Magnus Marten’s Jackpot, based on a Joe Nesbø story, eschews goofy, excessive horror gags and builds on a tight script and solid acting to create a wonderfully twisted black comedy. Oscar Svendsen quickly discovers the challenge of proving his innocence after the police find him clutching a shotgun in a strip club surrounded by eight dead bodies.

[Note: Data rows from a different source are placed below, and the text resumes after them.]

(* ===== verification/Ulib.v ===== *)
(** ulib.c: the user library's string routines, [gets] and [atoi]. *)

From stdpp Require Import base numbers list strings.
From S2P Require Import Xv6 Prelude Kstring Printf.

(** [strcpy], with fuel for the bytes of the source. *)
Fixpoint strcpy (fuel : nat) (m : mem) (s t : Z) : option mem :=
  match fuel with
  | O => None
  | S f =>
      let m' := upd m s (m t) in
      if m t =? 0 then Some m' else strcpy f m' (s + 1) (t + 1)
  end.

Fixpoint strcmp (fuel : nat) (m : mem) (p q : Z) : option Z :=
  match fuel with
  | O => None
  | S f =>
      if negb (m p =? 0) && (m p =? m q) then strcmp f m (p + 1) (q + 1)
      else Some (u8 (m p) - u8 (m q))
  end.

(** [strchr] gives the address of the first [c], or 0. *)
Fixpoint strchr (fuel : nat) (m : mem) (s c : Z) : option Z :=
  match fuel with
  | O => None
  | S f =>
      if m s =? 0 then Some 0
      else if m s =? c then Some s else strchr f m (s + 1) c
  end.

Definition ulib_memset (m : mem) (dst c n : Z) : mem := stosb m dst c (Z.to_nat n).

(** The loop of [gets]: [input] is what [read(0, &c, 1)] will deliver; when it
    is exhausted [read] returns less than one. *)
Fixpoint gets_loop (m : mem) (buf i max : Z) (input : list Z) : mem * Z * list Z :=
  match input with
  | [] => (m, i, [])
  | c :: rest =>
      if i + 1 <? max then
        let m' := upd m (buf + i) c in
        if (c =? 10) || (c =? 13) then (m', i + 1, rest)
        else gets_loop m' buf (i + 1) max rest
      else (m, i, input)
  end.

Definition gets (m : mem) (buf max : Z) (input : list Z) : mem * list Z :=
  let '(m', i, rest) := gets_loop m buf 0 max input in (upd m' (buf + i) 0, rest).

(** [atoi].  The arithmetic is on [int]; an overflow is undefined. *)
Fixpoint atoi_loop (fuel : nat) (m : mem) (s n : Z) : option Z :=
  match fuel with
  | O => None
  | S f =>
      let c := m s in
      if (ch "0" <=? c) && (c <=? ch "9") then
        let n' := n * 10 + c - ch "0" in
        if n * 10 + c <? 2 ^ 31 then atoi_loop f m (s + 1) n' else None
      else Some n
  end.

Definition atoi (fuel : nat) (m : mem) (s : Z) : option Z := atoi_loop fuel m s 0.

(** ulib.c's [memmove] always copies upwards. *)
Definition ulib_memmove (m : mem) (vdst vsrc n : Z) : mem := copy_up m vdst vsrc (Z.to_nat n).

(** ** Lemmas *)

Lemma strcmp_zero fuel : forall m p q sp sq,
  wf_mem m -> cstring fuel m p = Some sp -> cstring fuel m q = Some sq ->
  exists r, strcmp fuel m p q = Some r /\ (r = 0 <-> sp = sq).
Proof.
  induction fuel as [|f IH]; intros m p q sp sq W Hp Hq; [done|]. cbn in *.
  rewrite !u8_small in * by apply W.
  destruct (Z.eqb_spec (m p) 0) as [P0|P0]; cbn [negb andb].
  - eexists. split; [done|]. injection Hp as <-.
    destruct (Z.eqb_spec (m q) 0) as [Q0|Q0]; [injection Hq as <-; rewrite P0, Q0; done|].
    destruct (cstring f m (q + 1)); [injection Hq as <-; split; [lia|done] | done].
  - destruct (cstring f m (p + 1)) as [tp|] eqn:Tp; [injection Hp as <-|done].
    destruct (Z.eqb_spec (m p) (m q)) as [E|E].
    + rewrite <- E in Hq. destruct (Z.eqb_spec (m p) 0); [lia|].
      destruct (cstring f m (q + 1)) as [tq|] eqn:Tq; [injection Hq as <-|done].
      destruct (IH m (p + 1) (q + 1) tp tq W Tp Tq) as (r & -> & Hr). exists r. split; [done|].
      rewrite Hr. split; [by intros -> | by intros [= ->]].
    + eexists. split; [done|].
      destruct (Z.eqb_spec (m q) 0) as [Q0|Q0]; [injection Hq as <-; split; [lia|done]|].
      destruct (cstring f m (q + 1)); [injection Hq as <-|done].
      split; [lia | intros [= ? ?]; lia].
Qed.

(** The bytes [gets] takes from the input: up to and including the first line
    end, but at most [max - 1]. *)
Fixpoint line_of (k : nat) (input : list Z) : list Z :=
  match k, input with
  | S k', c :: rest => c :: (if (c =? 10) || (c =? 13) then [] else line_of k' rest)
  | _, _ => []
  end.

Lemma gets_loop_spec input : forall m buf i max,
  0 <= i ->
  let l := line_of (Z.to_nat (max - 1 - i)) input in
  exists m', gets_loop m buf i max input =
    (m', i + Z.of_nat (length l), drop (length l) input) /\
    forall x, m' x = put_bytes m (buf + i) l x.
Proof.
  induction input as [|c rest IH]; intros m buf i max Hi l; subst l.
  - exists m. destruct (Z.to_nat (max - 1 - i)); cbn; rewrite Z.add_0_r; (split; [done|]);
      intros x; unfold put_bytes; cbn [length]; zcases; cbn [andb]; try lia; done.
  - cbn [gets_loop]. destruct (Z.ltb_spec (i + 1) max) as [H|H].
    + destruct (Z.to_nat (max - 1 - i)) as [|k] eqn:Ek; [lia|]. cbn [line_of].
      destruct ((c =? 10) || (c =? 13)).
      * eexists. split; [done|]. intros x. unfold upd, put_bytes. cbn [length].
        zcases; cbn [andb]; try lia; try done. subst x. by rewrite Z.sub_diag.
      * destruct (IH (upd m (buf + i) c) buf (i + 1) max) as (m' & -> & Hm'); [lia|].
        replace (Z.to_nat (max - 1 - (i + 1))) with k in * by lia.
        exists m'. split.
        { cbn [length drop]. apply pair_equal_spec. split; [|done]. apply pair_equal_spec. split; [done|lia]. }
        intros x. rewrite Hm'. change (c :: line_of k rest) with ([c] ++ line_of k rest).
        rewrite put_bytes_app. cbn [length].
        replace (buf + i + Z.of_nat 1) with (buf + (i + 1)) by lia. apply put_bytes_ext.
        unfold upd, put_bytes. cbn [length]. zcases; cbn [andb]; try lia; try done.
        subst x. by rewrite Z.sub_diag.
    + exists m. replace (Z.to_nat (max - 1 - i)) with O by lia. cbn. rewrite Z.add_0_r.
      split; [done|]. intros x. unfold put_bytes. cbn [length]. zcases; cbn [andb]; try lia; done.
Qed.

Lemma length_line_of k : forall input, (length (line_of k input) <= k)%nat.
Proof.
  induction k as [|k IH]; intros [|c r]; cbn; try lia.
  destruct ((c =? 10) || (c =? 13)); cbn; [lia | specialize (IH r); lia].
Qed.

(** ** Decimal text *)

Definition is_digit (c : Z) : Prop := ch "0" <= c <= ch "9".

Definition dec_step (n c : Z) : Z := n * 10 + c - ch "0".

Lemma dec_fold_ge ds : forall n,
  0 <= n -> Forall is_digit ds -> n <= fold_left dec_step ds n.
Proof.
  induction ds as [|c ds IH]; intros n Hn Hd; cbn; [lia|].
  inversion Hd as [|? ? [H1 H2]]; subst. etransitivity; [|apply IH; [|done]];
  unfold dec_step; lia.
Qed.

Lemma atoi_loop_digits ds : forall fuel m s n,
  0 <= n -> Forall is_digit ds -> fold_left dec_step ds n < 2 ^ 31 - ch "0" ->
  (forall i c, ds !! i = Some c -> m (s + Z.of_nat i) = c) ->
  ~ is_digit (m (s + Z.of_nat (length ds))) -> (length ds < fuel)%nat ->
  atoi_loop fuel m s n = Some (fold_left dec_step ds n).
Proof.
  induction ds as [|c ds IH]; intros fuel m s n Hn Hd Hlt Hm He Hf;
    (destruct fuel as [|fuel]; [cbn in Hf; lia|]); cbn [atoi_loop].
  - cbn in He. rewrite Z.add_0_r in He. unfold is_digit in He. zcases; cbn [andb]; try lia; done.
  - assert (m s = c) as -> by (specialize (Hm O c eq_refl); rewrite Z.add_0_r in Hm; done).
    inversion Hd as [|? ? Hc Hd']; subst.
    pose proof (dec_fold_ge ds (dec_step n c)) as Hge. cbn [fold_left] in Hlt |- *.
    unfold is_digit, dec_step in *. cbn [length] in *.
    zcases; cbn [andb]; try lia; try (specialize (Hge ltac:(lia) Hd'); lia).
    + rewrite (IH fuel); try done; try lia.
      * intros i c' Hi. specialize (Hm (S i) c' Hi). rewrite <- Hm. f_equal. lia.
      * replace (s + 1 + Z.of_nat (length ds)) with (s + Z.of_nat (S (length ds))) by lia. done.
Qed.

Lemma nth_digits_dec k : 0 <= k < 10 -> is_digit (nth (Z.to_nat k) digits 0).
Proof.
  intros Hk. unfold is_digit.
  assert ((ch "0" <=? nth (Z.to_nat k) digits 0) && (nth (Z.to_nat k) digits 0 <=? ch "9") = true) as H.
  { revert k Hk. apply forall_range. vm_compute. reflexivity. }
  apply andb_true_iff in H. rewrite !Z.leb_le in H. done.
Qed.

Lemma digit_loop_dec fuel : forall i x,
  0 <= x -> Forall is_digit (digit_loop fuel 16 10 i x).
Proof.
  induction fuel as [|f IH]; intros i x Hx; cbn; [done|]. destruct (_ && _); [|done].
  constructor; [apply nth_digits_dec, Z.mod_pos_bound; lia | apply IH, Z.div_pos; lia].
Qed.

Lemma fold_rev_value ds :
  Forall is_digit ds -> fold_left dec_step (rev ds) 0 = value_rev 10 ds.
Proof.
  induction ds as [|c ds IH]; intros Hd; [done|]. inversion Hd as [|? ? Hc Hd']; subst.
  cbn [rev value_rev]. rewrite fold_left_app, IH by done. cbn. unfold dec_step, digit_val.
  unfold is_digit in Hc. destruct (Z.leb_spec c (ch "9")); lia.
Qed.

(** The text of a nonnegative [int] is made of digits only. *)
Lemma dec_text_digits a :
  0 <= a < 2 ^ 31 -> Forall is_digit (s_getReverseDigits 16 (s32 a) 10 true).
Proof.
  intros Ha. rewrite s32_small by lia. unfold s_getReverseDigits.
  destruct (Z.ltb_spec a 0); [lia|]. cbn [andb].
  destruct (_ && _); [apply Forall_app_2|]; try apply digit_loop_dec; try apply u32_range.
  repeat constructor; vm_compute; congruence.
Qed.

(** ** The claims *)

(** [atoi] inverts [%d] on nonnegative numbers: the decimal text [printf]
    produces for [a], placed anywhere in memory before a byte that is not a
    digit, is read back as [a]. *)
Theorem atoi_printf_roundtrip fuel m s a :
  0 <= a < 2 ^ 31 - ch "0" ->
  let text := rev (s_getReverseDigits 16 (s32 a) 10 true) in
  bytes_at m s (length text) = text -> ~ is_digit (m (s + Z.of_nat (length text))) ->
  (length text < fuel)%nat ->
  atoi fuel m s = Some a.
Proof.
  intros Ha text Hm He Hf.
  assert (0 <= a < 2 ^ 31) as Ha' by (pose proof (ch_byte "0"); lia).
  pose proof (dec_text_digits a Ha') as Hd.
  assert (fold_left dec_step text 0 = a) as Hv.
  { unfold text. rewrite fold_rev_value by done.
    pose proof (int_text_value a 10 true) as H. unfold int_text in H. rewrite s32_small in * by lia.
    rewrite <- (parse_unsigned 10); [apply H; lia|].
    intros Hin. rewrite Forall_forall in Hd. apply list_elem_of_In, Hd in Hin.
    destruct Hin as [Hin _]. vm_compute in Hin. congruence. }
  unfold atoi. rewrite (atoi_loop_digits text); [by rewrite Hv|lia| |lia| |done|done].
  - by apply Forall_rev.
  - intros i c Hi. rewrite <- Hm in Hi. unfold bytes_at in Hi.
    rewrite list_lookup_fmap in Hi. apply fmap_Some in Hi as (j & Hj & ->).
    apply lookup_seq in Hj as [-> _]. done.
Qed.

Lemma atoi_printf_roundtrip_witness :
  atoi 8 (put_bytes (fun _ => 0) 40 (str "1056")) 40 = Some 1056.
Proof.
  apply (atoi_printf_roundtrip 8 (put_bytes (fun _ => 0) 40 (str "1056")) 40 1056).
  - vm_compute. split; congruence.
  - vm_compute. reflexivity.
  - vm_compute. intros [H _]. congruence.
  - vm_compute. lia.
Defined.

(** [gets] stores exactly one input line, cut to [max - 1] bytes, with a
    NUL behind it, inside the [max] bytes of the buffer, and leaves the rest of
    the input unread. *)
Theorem gets_correct m buf max input :
  0 < max ->
  let l := line_of (Z.to_nat (max - 1)) input in
  (gets m buf max input).2 = drop (length l) input /\
  Z.of_nat (length l) < max /\
  forall x, (gets m buf max input).1 x = put_bytes m buf (l ++ [0]) x.
Proof.
  intros Hmax l. unfold gets.
  destruct (gets_loop_spec input m buf 0 max) as (m' & E & Hm'); [done|].
  rewrite Z.sub_0_r, Z.add_0_l, Z.add_0_r in *. fold l in E, Hm'. rewrite E. cbn [fst snd].
  pose proof (length_line_of (Z.to_nat (max - 1)) input) as HL. fold l in HL.
  split; [done|]. split; [lia|].
  intros x. rewrite <- put_bytes_take_nul. unfold upd. by rewrite Hm'.
Qed.

Lemma gets_correct_witness :
  (gets (fun _ => 9) 10 4 (str "abcdef")).2 = str "def" /\
  bytes_at (gets (fun _ => 9) 10 4 (str "abcdef")).1 10 5 = str "abc" ++ [0; 9].
Proof.
  destruct (gets_correct (fun _ => 9) 10 4 (str "abcdef")) as (H & _ & _); [lia|].
  split; [exact H | vm_compute; reflexivity].
Defined.

(** the user library's [memmove] agrees with the kernel's when the
    destination does not start inside the source, the case every caller in the
    repository is in. *)
Theorem ulib_memmove_agrees m dst src n x :
  0 <= n -> dst <= src \/ src + n <= dst ->
  ulib_memmove m dst src n x = memmove m dst src n x.
Proof.
  intros Hn H. unfold ulib_memmove.
  rewrite memmove_at, copy_up_at by lia. by rewrite Z2Nat.id.
Qed.

Lemma ulib_memmove_agrees_witness :
  ulib_memmove (fun a => a mod 256) 10 12 5 11 = memmove (fun a => a mod 256) 10 12 5 11.
Proof. apply ulib_memmove_agrees; [lia | left; lia]. Defined.

(** on a destination inside the source the user library's [memmove] copies
    bytes it has already overwritten, where the kernel's does not. *)
Theorem ulib_memmove_overlap_corrupts :
  bytes_at (ulib_memmove (fun a => a mod 256) 11 10 3) 10 4 = [10; 10; 10; 10] /\
  bytes_at (memmove (fun a => a mod 256) 11 10 3) 10 4 = [10; 10; 11; 12].
Proof. split; vm_compute; reflexivity. Qed.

Apatow-style humor and honest acting make this emotional Norwegian narrative a must-see Festival film. In The Almost Man, which won the top prize at the Karlovy Vary International Film Festival, follows Henrik and Tone, a happily married couple who are slow to grow up. When Tone becomes pregnant Henrik isn’t quite sure that he can play the role of the ideal husband, and when professional and romantic pressures became harder and harder to bear, Henrik retreats further into a juvenile state.

 

A happily married businesswoman inexplicably leaves everything behind to join an old lover in the cabin of their youth, but their joyous reunion is interrupted by a visitor from their past. All That Matters Is Past playfully skips back and forth through time, following a love story over several decades, and revealing what went so horribly wrong years earlier. This allegorical tale of innocence lost is breathtaking in its imagery and its plot twists, as the characters straddle a fine line of morality.

 

April 13 & 16 Screenings Have Sold Out
From the directors of the World War II resistance epic Max Manus — which became Norway’s biggest hit at the domestic box office and one of the Minneapolis St. Paul International Film Festival’s most highly cherished films — the stirring epic Kon-Tiki recounts one of the great real-life adventures of the twentieth century.